Today, is the beginning of a new chapter for me! I am going to talk about Gratitude.
It has become very important to me these days and it has changed my life.
What are the 3 parts of gratitude
First – Feeling grateful for the good things in your life;
Second – Expressing your gratitude to the people who have made your life better;
and Third – Adopting new behaviors as a result of interacting with those who have helped you.
I have a lot in my life I am very grateful for and I have been making real strides on all these things above. My fear of being turned on by strangers is almost gone and I make real efforts to reach out to the people in my life and show them, not just tell them, what their contributions have meant to me.
My husband has been my most staunch supporter thru this situation. He don’t understand why I reacted the way I did, and why it damaged me so badly, but he accepts that it did and has held my hand throughout it all. He has read all the documents, and content online, even all of mine, and he can see the words, he just gets nothing from it. Nothing anyone has ever said to him, or about him, has ever changed how he thinks, about me or about himself. He helps to keep me grounded, and has been my rock to hang on to during this storm all around me in my head. He is there, every day, with his support and love and has been since the day I met him 30 yrs ago. We celebrate 26 yrs of marriage in August! My husband is the reason I am still here.
The past 3 weeks, since I broke my ankle, he waits on me hand and foot! Always do when I am out for one reason or another and does whatever he can for me to be comfortable. How can I not be grateful for him?
All the education I have now about toxic traits has also helped strengthen our marriage, as it has educated us both in how to be better with each other. We have learned as a couple from all this too! He works on the therapy with me, helps to keep me focused, and has never ending patience. He even went to doctors appts with me, even for my mental health, and is the first face I see when I woke up from the many surgeries I have had, for various things. I have never made the mistake of lumping my husband in with everyone else, he was always there for me even before this started and I knew that. He may not have always known what to do to support me in my mental health, but he is always willing to learn how, and that has helped me see him, for him.
I have always been very confident in knowing nothing anyone can say will ever change how my husband is with me. I have always had complete faith in him and our relationship. Out of all this situation, that has never changed and I will also be so grateful for him and what he brings to my life. I have no worries about any digs anyone amy make about my marriage!

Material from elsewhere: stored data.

(** A vote is remembered as long as its term is current; candidates have voted
    for themselves and leaders have been elected; winners have a quorum. *)
Record votes_ok (c : Cluster) : Prop := {
  vo_member : ∀ id n, node_of c id = Some n → id ∈ members;
  vo_id : ∀ id n, node_of c id = Some n → node_id n = id;
  vo_past : ∀ v t k, (v, t, k) ∈ granted c →
    ∃ n, node_of c v = Some n ∧ t <= current_term n ∧
      (t = current_term n → voted_for n = Some k);
  vo_unique : ∀ v t k k', (v, t, k) ∈ granted c → (v, t, k') ∈ granted c → k = k';
  vo_candidate : ∀ id n, node_of c id = Some n → role n = Candidate →
    (id, current_term n, id) ∈ granted c;
  vo_leader : ∀ id n, node_of c id = Some n → role n = Leader →
    (current_term n, id) ∈ elected c;
  vo_quorum : ∀ t k, (t, k) ∈ elected c →
    ∃ voters, NoDup voters ∧ voters ⊆ members ∧
      (quorum_of (length members) <= length voters)%nat ∧
      Forall (fun v => (v, t, k) ∈ granted c) voters;
}.

Lemma node_of_put id s c : node_of (put id s c) id = Some (sv_node s).
Proof. unfold node_of. simpl. by rewrite lookup_insert_eq. Qed.

Lemma node_of_put_ne id id' s c : id ≠ id' → node_of (put id s c) id' = node_of c id'.
Proof. intros. unfold node_of. simpl. by rewrite lookup_insert_ne. Qed.

(** A step of one server that keeps the votes it has cast: the invariant only
    needs its new vote, candidacy and leadership to be recorded. *)
Lemma votes_ok_update c id s s' g e :
  votes_ok c → servers c !! id = Some s →
  node_id (sv_node s') = id → current_term (sv_node s) <= current_term (sv_node s') →
  (current_term (sv_node s') = current_term (sv_node s) → voted_for (sv_node s) ≠ None →
     voted_for (sv_node s') = voted_for (sv_node s)) →
  (∀ v, v ∈ g → v ∉ granted c → ∃ k, v = (id, current_term (sv_node s'), k) ∧
     voted_for (sv_node s') = Some k) →
  granted c ⊆ g → elected c ⊆ e →
  (role (sv_node s') = Candidate → (id, current_term (sv_node s'), id) ∈ g) →
  (role (sv_node s') = Leader → (current_term (sv_node s'), id) ∈ e) →
  (∀ t k, (t, k) ∈ e → (t, k) ∉ elected c →
    ∃ voters, NoDup voters ∧ voters ⊆ members ∧
      (quorum_of (length members) <= length voters)%nat ∧
      Forall (fun v => (v, t, k) ∈ g) voters) →
  votes_ok (mkCluster (<[id := s']> (servers c)) g e).
Proof.
  intros [Hm Hid Hpast Huniq Hcand Hlead Hq] Hs Hid' Hterm Hvote Hnew Hg He Hcand' Hlead' Hq'.
  assert (node_of c id = Some (sv_node s)) as Hn by (unfold node_of; by rewrite Hs).
  assert (∀ id', node_of (mkCluster (<[id:=s']> (servers c)) g e) id'
    = if decide (id = id') then Some (sv_node s') else node_of c id') as Hlook.
  { intros id'. unfold node_of. simpl. destruct (decide (id = id')) as [->|];
      [by rewrite lookup_insert_eq|by rewrite lookup_insert_ne]. }
  assert (∀ v t k, (v, t, k) ∈ granted c →
    v = id → t <= current_term (sv_node s') ∧ (t = current_term (sv_node s') → voted_for (sv_node s') = Some k)) as Hold.
  { intros v t k Hin ->. destruct (Hpast _ _ _ Hin) as (n & Hn' & Hle & Hv).
    rewrite Hn in Hn'. injection Hn' as <-. split; [lia|]. intros ->.
    rewrite Hvote; [apply Hv; lia|lia|rewrite Hv by lia; done]. }
  constructor; cbn [granted elected].
  - intros id' n. rewrite Hlook. destruct (decide _) as [<-|]; [by intros _; eapply Hm|by apply Hm].
  - intros id' n. rewrite Hlook. destruct (decide _) as [<-|]; [by intros [= <-]|by apply Hid].
  - intros v t k Hin. setoid_rewrite Hlook.
    destruct (decide ((v, t, k) ∈ granted c)) as [Hin'|Hnin].
    + destruct (decide (id = v)) as [->|Hne]; [|by apply Hpast].
      exists (sv_node s'). split; [done|]. by apply (Hold v).
    + destruct (Hnew _ Hin Hnin) as (k' & [= -> -> ->] & Hv).
      rewrite decide_True by done. eexists. split; [done|]. split; [lia|done].
  - intros v t k k' Hin Hin'.
    destruct (decide ((v, t, k) ∈ granted c)) as [Ho|Hn1], (decide ((v, t, k') ∈ granted c)) as [Ho'|Hn2].
    + by eapply Huniq.
    + destruct (Hnew _ Hin' Hn2) as (k2 & [= -> -> ->] & Hv).
      destruct (Hold _ _ _ Ho eq_refl) as [_ Hk]. specialize (Hk eq_refl). congruence.
    + destruct (Hnew _ Hin Hn1) as (k2 & [= -> -> ->] & Hv).
      destruct (Hold _ _ _ Ho' eq_refl) as [_ Hk]. specialize (Hk eq_refl). congruence.
    + destruct (Hnew _ Hin Hn1) as (k2 & [= -> -> ->] & Hv).
      destruct (Hnew _ Hin' Hn2) as (k3 & [= ->] & Hv'). congruence.
  - intros id' n. rewrite Hlook. destruct (decide _) as [<-|]; [by intros [= <-]|]. intros. by apply Hg, Hcand.
  - intros id' n. rewrite Hlook. destruct (decide _) as [<-|]; [by intros [= <-]|]. intros. by apply He, Hlead.
  - intros t k Hin. destruct (decide ((t, k) ∈ elected c)) as [Ho|Hn']; [|by apply Hq'].
    destruct (Hq _ _ Ho) as (voters & ? & ? & ? & Hall). exists voters. split_and!; try done.
    eapply Forall_impl; [exact Hall|]. intros v Hv. by apply Hg.
Qed.

(** A step that starts no candidacy and wins no election. *)
Lemma votes_ok_keep c id s s' g :
  votes_ok c → servers c !! id = Some s →
  node_id (sv_node s') = id → current_term (sv_node s) <= current_term (sv_node s') →
  (current_term (sv_node s') = current_term (sv_node s) → voted_for (sv_node s) ≠ None →
     voted_for (sv_node s') = voted_for (sv_node s)) →
  (∀ v, v ∈ g → v ∉ granted c → ∃ k, v = (id, current_term (sv_node s'), k) ∧
     voted_for (sv_node s') = Some k) →
  granted c ⊆ g →
  (role (sv_node s') = Follower ∨
   (role (sv_node s') = role (sv_node s) ∧
    current_term (sv_node s') = current_term (sv_node s))) →
  votes_ok (mkCluster (<[id := s']> (servers c)) g (elected c)).
Proof.
  intros Hok Hs Hid Ht Hv Hnew Hg Hr.
  assert (node_of c id = Some (sv_node s)) as Hn by (unfold node_of; by rewrite Hs).
  apply (votes_ok_update c id s); try done.
  - intros Hc. destruct Hr as [Hr|[Hr Heq]]; [congruence|].
    rewrite Heq. apply Hg. eapply vo_candidate; [done|done|congruence].
  - intros Hl. destruct Hr as [Hr|[Hr Heq]]; [congruence|].
    rewrite Heq. eapply vo_leader; [done|done|congruence].
Qed.

Lemma votes_ok_quiet c id s s' :
  votes_ok c → servers c !! id = Some s → quiet (sv_node s) (sv_node s') →
  votes_ok (put id s' c).
Proof.
  intros Hok Hs (Hid & Ht & Hv & Hr). apply (votes_ok_keep c id s); auto; try done.
  rewrite Hid. eapply vo_id; [done|]. unfold node_of. by rewrite Hs.
Qed.

Lemma votes_ok_campaign c id s n' :
  votes_ok c → servers c !! id = Some s → current_term (sv_node s) < u64_max →
  node_id n' = id → current_term n' = u64_add (current_term (sv_node s)) 1 →
  voted_for n' = Some id → role n' = Candidate →
  votes_ok (add_vote (id, current_term n', id) (put id (set_node n' s) c)).
Proof.
  intros Hok Hs Hmax Hid Ht Hv Hr.
  assert (current_term n' = current_term (sv_node s) + 1) as Ht'
    by (rewrite Ht; apply u64_add_small; u64).
  apply (votes_ok_update c id s); cbn [sv_node set_node]; try done; try lia.
  - intros v Hin Hnin. exists id. split; [|done]. set_solver.
  - set_solver.
  - set_solver.
  - congruence.
Qed.

Lemma peers_of_length id : id ∈ members → (length (peers_of members id) + 1)%nat = length members.
Proof.
  unfold peers_of. clear -members_nodup. induction members_nodup as [|x l Hx Hnd IH]; [set_solver|].
  intros [->|Hin]%elem_of_cons.
  - rewrite filter_cons_False by naive_solver. simpl.
    assert (filter (fun p => p ≠ x) l = l) as ->; [|lia].
    rewrite (list_filter_ext_in _ (fun _ => True)) by set_solver.
    clear. induction l as [|y l IH]; [done|]. rewrite filter_cons_True by done. by rewrite IH.
  - rewrite filter_cons_True by (by intros ->). simpl. by rewrite (IH Hnd Hin).
Qed.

My family too, is there for me and always have been. My parents are still alive, I talk to them all the time, and they are happy I’m getting better. My children, both in their 30’s now with their own families and lives, have also been very supportive of me. I will always be so grateful for them and their support! I have a big family, many siblings who have children of their own, many of those children with families of their own. I have been very close with them all and even though I shut so many of them out during this situation, I have been recently reaching out to them again and I know we will be close once again.
I am learning to ask for help, emotional and physical. I reach out to the people I trust, and I know they will be there, to listen, to help, with anything I need. In the process, I am learning about gratitude and to appreciate all that they do for me. I am not afraid anymore, I know they won’t turn on me. Even if they do, I know it isn’t about me, but whatever is going on in their own lives that makes them feel frustrated. I ask questions, I talk, and I am not afraid of their reactions anymore. I am learning to be a new me and know I will be accepted as I am.
My online community, not just wordpress followers I am gaining, but also all the other writers out there who have shared their stories of emotional abuse and smear campaigners, I am most grateful for. They understand more than anyone, how it feels to be a target of nasty Narcissistic Smear Campaigners. I have learned so much from their writings online. The many makers of so many posters that speak to me, the writers on psychology sites. All of them have helped me get where I am today. I am so very grateful for their strength in sharing their stories so I didn’t feel so alone. Every time I read a post, it has given me strength to keep going and find my own strength. I am grateful too for all the new followers I have gained on wordpress, so thank you for reading my posts and I hope you find something helpful to you here!
I found one particular blog back in 2018 that I have religiously read, even when I didn’t have my own site. Every day, I got into Cherie Whites website, https://cheriewhite.blog/ and read her posts. I read just about every one she ever shared, some more than once. I felt so very bad when my abusers also went after her and her husband on a post on the domain in my name back then, but she didn’t even blink. It gave me courage to try and share my story once again, and stick with it this time. Knowing she don’t hold that action against me, but against these abusers, helps me see it more clearly!
Over time, her words of encouragement to fight against bullying, started replacing all the negative words of my abusers. Funny how it works, hey? Whenever I found my mind going into the terrible words of my abusers, I made the point of thinking about her posts, or even going to the site and reading it for myself, and it helped in so many ways. With repetition, learning to retrain your brain to focus on the positives, can be done over time. Eventually, it becomes second nature to scoff at their vile words in my head and chuckle over their tactics.
So, thank you to all in this world who supports each other, rather than tearing them down, it helps so much to know you are not alone and that there are people who will understand and accept your craziness from being abused so severely.
Know that I for one am very grateful for all that you contribute to the healing of others like myself!